- Work task -
Among the lines below, copy exactly those from the one with "Definition set_list (v" through the one with "mkView (fun v", counting both ends.

- The data -
Start of Block

(* ===== verification/KueueAlone.v ===== *)
(** * Requests that do not overlap: mini-kueue/cmd/controller over [KueueThreads]

    A program of [KueueThreads] that runs by itself computes the operation of
    [KueueTypes] and [Scheduler] it is written after: the slices hold what the
    lists hold, as long as no two fields share an array, and every operation
    keeps them apart.  So a controller whose requests come one after the other is
    the one of [Controller].  The heap and the fields of the memory are
    functions, compared by functional extensionality. *)

From Stdlib Require Import FunctionalExtensionality.
From S2P Require Import Prelude.
From S2P Require Import Float64.
From S2P Require Import GoSlice.
From S2P Require Import GoThreads.
From S2P Require Import KueueTypes.
From S2P Require Import Scheduler.
From S2P Require Import Controller.
From S2P Require Import KueueThreads.
Open Scope go_scope.

(** ** Lemmas: what a program does by itself, on lists

    A [view] of the memory has lists for slices. *)

Record view : Type := mkView {
  vw_lists : svar -> list wloc;
  vw_used : string * nat -> ResourceList;
  vw_heap : wheap;
  vw_wnext : wloc
}.

Definition set_list (v : svar) (l : list wloc) (x : view) : view :=
  mkView (<[v := l]> (vw_lists x)) (vw_used x) (vw_heap x) (vw_wnext x).
Definition set_heap (h : wheap) (x : view) : view := mkView (vw_lists x) (vw_used x) h (vw_wnext x).
Definition set_used (a : string * nat) (r : ResourceList) (x : view) : view :=
  mkView (vw_lists x) (<[a := r]> (vw_used x)) (vw_heap x) (vw_wnext x).

Definition view_of (m : memory) : view :=
  mkView (fun v => elems (sm_cells m) (sm_slices m v)) (sm_used m) (sm_heap m) (sm_wnext m).

(** No two fields share an array. *)
Record mem_ok (m : memory) : Prop := {
  mo_slices : forall v, slice_ok (sm_cells m) (sm_next m) (sm_slices m v);
  mo_apart : forall v v', v <> v' -> 0 < sl_cap (sm_slices m v) -> 0 < sl_cap (sm_slices m v') ->
    sl_ptr (sm_slices m v) <> sl_ptr (sm_slices m v')
}.

Section alone.
Context (grow : nat -> nat).

(** [p], by itself, ends with [a] and leaves what [x] shows. *)
Definition runs {A : Type} (p : program A) (m : memory) (a : A) (x : view) : Prop :=
  exists m', k_exec grow p m = (m', Some a) /\ mem_ok m' /\ view_of m' = x.

Lemma runs_ret {A : Type} (a : A) (m : memory) (x : view) : mem_ok m -> view_of m = x -> runs (Ret a) m a x.
Proof. intros Hm Hx. by exists m. Qed.

Lemma runs_bind {A B : Type} (p : program A) (f : A -> program B) (m : memory) (a : A) (b : B) (x y : view) :
  runs p m a x -> (forall m', mem_ok m' -> view_of m' = x -> runs (f a) m' b y) -> runs (prog_bind p f) m b y.
Proof.
  intros (m' & He & Hok & Hx) Hf. destruct (Hf m' Hok Hx) as (m2 & He2 & Hok2 & Hy). exists m2.
  by rewrite exec_bind, He.
Qed.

End of Block

- Answer area -
Definition set_list (v : svar) (l : list wloc) (x : view) : view :=
  mkView (<[v := l]> (vw_lists x)) (vw_used x) (vw_heap x) (vw_wnext x).
Definition set_heap (h : wheap) (x : view) : view := mkView (vw_lists x) (vw_used x) h (vw_wnext x).
Definition set_used (a : string * nat) (r : ResourceList) (x : view) : view :=
  mkView (vw_lists x) (<[a := r]> (vw_used x)) (vw_heap x) (vw_wnext x).

Definition view_of (m : memory) : view :=
  mkView (fun v => elems (sm_cells m) (sm_slices m v)) (sm_used m) (sm_heap m) (sm_wnext m).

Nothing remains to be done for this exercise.